講演情報

[P2-1]肥満関連要因を用いた肥満のクラスタリングとゲノムワイド関連解析による肥満の遺伝的構造の解明

高橋 一平1, 上野 史彦1,2, 大沼 ともみ1,2, 大瀬戸 恒志1, 成田 暁1,2, 野田 あおい1,2,3, 松崎 芙実子1,2, 村上 慶子1,2, 石黒 真美1,2, 小原 拓1,2,3, 寳澤 篤1,2, 田宮 元1,2,4, 菅原 準一1,2, 栗山 進一1,2,5 (1.東北大学大学院 医学系研究科, 2.東北大学 東北メディカル・メガバンク機構, 3.東北大学病院 薬剤部, 4.理化学研究所 革新知能統合研究センター, 5.東北大学 災害科学国際研究所)
【背景・目的】これまで100を超える肥満感受性領域が報告されている。しかしながら、これら100を超えるすべての遺伝子領域における変異が肥満に必要であるのか、あるいは、肥満はヘテロジニアスな集団の集合体であり、1つあるいは数個の遺伝子変異によって引き起こされるのかは不明である。本研究の目的は、肥満を肥満関連要因を用いてクラスターに分け、クラスターごとにゲノムワイド関連解析(GWAS)を実施することで、肥満の遺伝的構造を解明することである。
【方法】東北メディカル・メガバンク計画地域住民コホート調査と三世代コホート調査の参加者を対象にして2つのステップで解析を実施した。Step-1として、解析対象者49,004人全体を対象としてBody Mass Index(BMI)をアウトカムとしたGWASを実施した。Step-2として、BMIが25kg/m2以上の13,299人を先行研究から肥満との関連が示唆されている食事や運動、年齢などの変数を使用したDeep Embedded Clusteringアルゴリズムを用いて5つのクラスターにクラスタリングした。その後、各クラスターに属する対象者とBMIが25kg/m2未満の対象者をそれぞれ統合し、5つのクラスターに応じてGWASを実施した。GWASにはGCTAのfastGWAを用いた。BMIは連続量とした。

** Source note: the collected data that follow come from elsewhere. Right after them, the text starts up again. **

(** The options object that [sleep] receives and hands on. *)
Record options : Type := mkOptions {
  recentMemoriesLimit : option Z
}.

Definition no_options : options := mkOptions None.

Record changes : Type := mkChanges {
  description : string;
  justification : string;
  traits : JS.obj JS.number;
  values : JS.obj JS.number;
  preferences : JS.obj string;
  biography : option string
}.

(** [tagCounts[tag] = (tagCounts[tag] || 0) + 1] over all tags of all
    memories. *)
Definition countTags (memories : list Memory.t) : JS.obj Z :=
  fold_left
    (fun tagCounts memory =>
       fold_left
         (fun tagCounts tag =>
            JS.set tagCounts tag
              (match JS.get tagCounts tag with Some c => c | None => 0 end + 1))
         (Memory.tags memory) tagCounts)
    memories [].

Definition identifyPersonaChanges (persona : Persona.t)
    (memories : list Memory.t) (opts : options) : changes :=
  match memories with
  | [] =>
      mkChanges "No changes made due to lack of new experiences"
        "No recent memories to process" [] [] [] None
  | _ :: _ =>
      let highImportanceMemories :=
        filter (fun memory => 8 <=? Memory.importance memory) memories in
      let significantExperience :=
        (0 <? List.length highImportanceMemories)%nat in
      let tagCounts := countTags memories in
      let sortedTags :=
        map fst
          (JS.slice0 (JS.sort (fun a b => snd b - snd a) (JS.entries tagCounts)) 3) in
      let justification :=
        "Based on " ++ JS.digits (Z.of_nat (List.length memories))
        ++ " recent memories" in
      let justification :=
        if (0 <? List.length highImportanceMemories)%nat
        then justification ++ ", including "
             ++ JS.digits (Z.of_nat (List.length highImportanceMemories))
             ++ " high-importance experiences"
        else justification in
      let conscientiousness := JS.get (Persona.traits persona) "conscientiousness" in
      let neuroticism := JS.get (Persona.traits persona) "neuroticism" in
      let agreeableness := JS.get (Persona.traits persona) "agreeableness" in
      let helpfulness := JS.get (Persona.values persona) "helpfulness" in
      let traits : JS.obj JS.number := [] in
      let values : JS.obj JS.number := [] in
      let traits :=
        if significantExperience
           && JS.number_lt_opt conscientiousness (JS.lit (9 # 10))
        then JS.set traits "conscientiousness"
               (JS.number_min (JS.lit 1)
                  (JS.number_add_opt conscientiousness (JS.lit (5 # 100))))
        else traits in
      let traits :=
        if (JS.mem "error" sortedTags || JS.mem "problem" sortedTags)
           && JS.number_lt_opt neuroticism (JS.lit (8 # 10))
        then JS.set traits "neuroticism"
               (JS.number_min (JS.lit (8 # 10))
                  (JS.number_add_opt neuroticism (JS.lit (3 # 100))))
        else traits in
      let agree :=
        (JS.mem "solution" sortedTags || JS.mem "help" sortedTags)
        && JS.number_lt_opt agreeableness (JS.lit (95 # 100)) in
      let traits :=
        if agree
        then JS.set traits "agreeableness"
               (JS.number_min (JS.lit (95 # 100))
                  (JS.number_add_opt agreeableness (JS.lit (2 # 100))))
        else traits in
      let values :=
        if agree
        then JS.set values "helpfulness"
               (JS.number_min (JS.lit 1)
                  (JS.number_add_opt helpfulness (JS.lit (1 # 100))))
        else values in
      let biography :=
        match highImportanceMemories with
        | mostImportantMemory :: _ =>
            Some (Persona.biography persona ++ " Recently, I "
                  ++ JS.toLowerCase (Memory.summary mostImportantMemory))
        | [] => None
        end in
      mkChanges "Persona evolved based on recent experiences" justification
        traits values [] biography
  end.

(** [a || b] on strings. *)
Definition str_or (a b : string) : string :=
  if String.eqb a "" then b else a.

(** The persona object is changed in place; the changed persona is
    returned next to the update. *)
Definition evolveDreamstate (persona : option Persona.t)
    (recentMemories : list Memory.t) (opts : options)
    : M World (DreamstateUpdate.t * Persona.t) :=
  match persona with
  | None => throw (Error "Persona cannot be null")
  | Some persona =>
      let previousState := Persona.snapshot persona in
      let changes := identifyPersonaChanges persona recentMemories opts in
      persona <- Persona.updateTraits (traits changes) persona ;;
      persona <- Persona.updateValues (values changes) persona ;;
      persona <- Persona.updatePreferences (preferences changes) persona ;;
      persona <- match biography changes with
                 | Some b =>
                     if String.eqb b "" then ret persona
                     else Persona.updateBiography b persona
                 | None => ret persona
                 end ;;
      Persona.save persona ;;
      let newState := Persona.snapshot persona in
      update <- DreamstateUpdate.new None (Persona.personaId persona)
                  (str_or (description changes)
                     "Persona evolved based on recent experiences")
                  (str_or (justification changes)
                     "Automatic evolution from dreamstate processing")
                  previousState newState None ;;
      update <- DreamstateUpdate.save update ;;
      ret (update, persona)
  end.

End PersonaEvolver.

(** ** [services/AwakeningService.js] *)

Module AwakeningService.
Lemma add_lookup_same t c :
  exists e, add t c !! add_fmn c = Some e /\
    MemStatEntry._comptype e = add_comptype c /\
    MemStatEntry._total e = add_total c /\
    MemStatEntry._na_at_peak e = add_na_at_peak c /\
    MemStatEntry._ra_at_peak e = add_ra_at_peak c /\
    MemStatEntry._live_nodes_at_peak e = add_live_nodes_at_peak c /\
    MemStatEntry._time e = add_elapsedTime c /\
    MemStatEntry._thread e = add_thread c.
Proof.
  unfold add. eexists. split; [apply lookup_insert_eq|].
  cbn. repeat split; reflexivity.
Qed.

(** C7, amended. During a compilation whose backend is not C2 no call of
    [account] changes the node count at peak, and [start] does not reset
    it: the tracker ends with the node count it began with, and the record
    the compilation leaves in the registry carries that count. It is zero
    when the tracker held zero then, as a tracker that never served a C2
    compilation does. *)
Theorem node_count_kept_by_other_backend
    (arena_stat : ArenaStatCounter) (g : Statistic) (t : MemStatTable)
    (ct : CompilerType) (c : Compilation) :
  _the_table g = Some t ->
  ct <> compiler_c2 ->
  compiled_by ct c ->
  exists arena_stat' g' t' e,
    compile arena_stat g c = Some (arena_stat', g') /\
    _the_table g' = Some t' /\
    t' !! end_method (comp_end c) = Some e /\
    MemStatEntry._comptype e = ct /\
    _live_nodes_at_peak arena_stat' = _live_nodes_at_peak arena_stat /\
    MemStatEntry._live_nodes_at_peak e = _live_nodes_at_peak arena_stat /\
    (_live_nodes_at_peak arena_stat = 0 -> MemStatEntry._live_nodes_at_peak e = 0).
Proof.
  intros Ht Hct [Hend Hchanges].
  assert (Hkeep : _live_nodes_at_peak (compilation_arena_stat arena_stat c)
                  = _live_nodes_at_peak arena_stat).
  { apply compilation_other_backend.
    eapply Forall_impl; [exact Hchanges|]. cbn. intros a ->. congruence. }
  unfold compile, on_end_compilation. rewrite Ht.
  destruct (add_lookup_same t (end_add_call (comp_end c) (compilation_arena_stat arena_stat c)))
    as (e & He & Hty & _ & _ & _ & Hln & _).
  cbn in He, Hty, Hln.
  eexists _, _, _, e. split; [reflexivity|]. split; [reflexivity|].
  split; [exact He|]. split; [congruence|]. split; [exact Hkeep|].
  rewrite Hln, Hkeep. split; [reflexivity|]. auto.
Qed.
Lemma command_matches_all_globs mode rootfd icpt digests :
  preserves glob_calls (command_matches_all W mode rootfd icpt digests).
Proof. unfold command_matches_all. frame. Qed.

Lemma pattern_matched_globs mode cmnd args path rootfd icpt digests :
  preserves glob_calls
    (pattern_matched W mode cmnd args path rootfd icpt digests).
Proof. unfold pattern_matched. frame. Qed.

#[local] Hint Resolve pattern_matched_globs : frame.

Lemma command_matches_fnmatch_globs mode cmnd args rootfd icpt digests :
  preserves glob_calls
    (command_matches_fnmatch W mode cmnd args rootfd icpt digests).
Proof. unfold command_matches_fnmatch. frame. Qed.

Lemma command_matches_regex_globs mode cmnd args rootfd icpt digests :
  preserves glob_calls
    (command_matches_regex W mode cmnd args rootfd icpt digests).
Proof. unfold command_matches_regex. frame. Qed.

Lemma glob_exact_globs pathv : forall fd bad icpt digests,
  preserves glob_calls (glob_exact W pathv fd bad icpt digests).
Proof. induction pathv as [|cp ap IH]; intros; cbn [glob_exact]; frame. Qed.

Lemma glob_base_globs pathv : forall fd rootfd icpt digests,
  preserves glob_calls (glob_base W pathv fd rootfd icpt digests).
Proof. induction pathv as [|cp ap IH]; intros; cbn [glob_base]; frame. Qed.

Lemma command_matches_normal_inode_globs cmnd args rootfd icpt digests :
  preserves glob_calls
    (command_matches_normal_inode W cmnd args rootfd icpt digests).
Proof. unfold command_matches_normal_inode. frame. Qed.

Lemma command_matches_normal_name_globs cmnd args rootfd icpt digests :
  preserves glob_calls
    (command_matches_normal_name W cmnd args rootfd icpt digests).
Proof. unfold command_matches_normal_name. frame. Qed.

Lemma pivot_root_globs new_root : preserves glob_calls (pivot_root W new_root).
Proof. unfold pivot_root. frame. Qed.

Lemma unpivot_root_globs fds : preserves glob_calls (unpivot_root fds).
Proof. unfold unpivot_root. destruct fds. frame. Qed.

【結果】Step-1では過去に肥満との関連が報告されている遺伝子領域での変異が検出された。Step-2ではStep-1で検出されたFTOやBDNF領域での変異が3つのクラスターにおいてそれぞれ分かれて検出された。更に、1つのクラスターではStep-1で関連が検出されていない、かつ先行研究にてBMIや身長などとの関連が報告されている遺伝子領域での変異が複数検出された。
【結論】 肥満の特性に応じて異なる遺伝子変異が検出された。